(** The row of a node in a new execution. *)
Definition node_snapshot (execution : SOARExecution) (random : string) (node : SOARNode) : SOARNodeExecution := {|
  ne_ID := NewID "snx" random; ne_TenantID := ex_TenantID execution; ne_ExecutionID := ex_ID execution;
  ne_NodeID := nd_ID node; ne_NodeType := nd_Type node; ne_NodeName := nd_Name node;
  ne_DependsOn := nd_DependsOn node; ne_Config := Some (stored (default ∅ (nd_Config node)));
  ne_TimeoutSeconds := if nd_TimeoutSeconds node <=? 0 then 60 else nd_TimeoutSeconds node;
  ne_Retry := default_retry (nd_Retry node);
  ne_Status := if nd_DependsOn node == [] then "READY" else "PENDING";
  ne_Attempt := 0; ne_AvailableAt := ex_CreatedAt execution; ne_Output := Some ∅;
  ne_ErrorCode := ""; ne_ErrorDetail := ""; ne_LeaseOwner := ""; ne_LeaseUntil := None;
  ne_StartedAt := None; ne_CompletedAt := None;
  ne_CreatedAt := ex_CreatedAt execution; ne_UpdatedAt := ex_CreatedAt execution
|}.

Definition insert_snapshot (execution : SOARExecution) (node : SOARNode) : Store unit :=
  let! random := Random in
  let row := node_snapshot execution random node in
  wrapping ("insert SOAR node snapshot " +:+ nd_ID node) (
    do! guard ((1 <=? ne_TimeoutSeconds row) && (ne_TimeoutSeconds row <=? 3600)) ErrCheckViolation in
    insert_node (fun n => is_node (ne_TenantID row) (ne_ID row) n ||
      (is_node_of (ne_TenantID row) (ne_ExecutionID row) n && (ne_NodeID n == ne_NodeID row))) row).

Definition is_request (tenantID requestID : string) (e : SOARExecution) : bool :=
  (ex_TenantID e == tenantID) && (ex_RequestID e == requestID).

Definition insert_new_execution (execution : SOARExecution) : Store unit :=
  wrapping "insert SOAR execution" (
    do! guard (ex_TriggerType execution ∈? ["MANUAL"; "ALERT"; "INCIDENT"]) ErrCheckViolation in
    do! guard (ex_Context execution != None) ErrCheckViolation in
    insert_execution (fun e => is_execution (ex_TenantID execution) (ex_ID execution) e ||
      is_request (ex_TenantID execution) (ex_RequestID execution) e)
      (execution {{ ex_Context ::= fun c => Some (stored (default ∅ c)); ex_StartedAt := None;
                    ex_CompletedAt := None; ex_Nodes := [] }})).

(** [Some id] is the identifier of an earlier execution of the same request. *)
Definition CreateSOARExecution (execution : SOARExecution) (nodes : list SOARNode) : Store (SOARExecution * bool) :=
  let tenantID := ex_TenantID execution in
  let! existingID := transaction (
    let! earlier := select (fun db => first_row (is_request tenantID (ex_RequestID execution)) (db_executions db)) in
    match earlier with
    | Some e => ret (Some (ex_ID e))
    | None =>
        let! playbook := select (fun db => first_row (is_playbook tenantID (ex_PlaybookID execution)) (db_playbooks db)) in
        let! version := select (fun db => first_row
          (is_version tenantID (ex_PlaybookID execution) (ex_PlaybookVersion execution)) (db_versions db)) in
        match playbook, version with
        | Some p, Some v =>
            if (pb_State p != SOARPlaybookPublished) || (pv_State v != SOARVersionPublished) then fail ErrInvalidState else
            do! insert_new_execution execution in
            do! forM_ nodes (insert_snapshot execution) in
            ret None
        | _, _ => fail ErrNotFound
        end
    end) in
  match existingID with
  | Some id => let! existing := GetSOARExecution tenantID id in ret (existing, false)
  | None => let! item := GetSOARExecution tenantID (ex_ID execution) in ret (item, true)
  end.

* * *

**Task goal:**
Filter the entries above down to the lines containing the word "SOARNode".

**Finished exercise:**
Definition node_snapshot (execution : SOARExecution) (random : string) (node : SOARNode) : SOARNodeExecution := {|
Definition insert_snapshot (execution : SOARExecution) (node : SOARNode) : Store unit :=
Definition CreateSOARExecution (execution : SOARExecution) (nodes : list SOARNode) : Store (SOARExecution * bool) :=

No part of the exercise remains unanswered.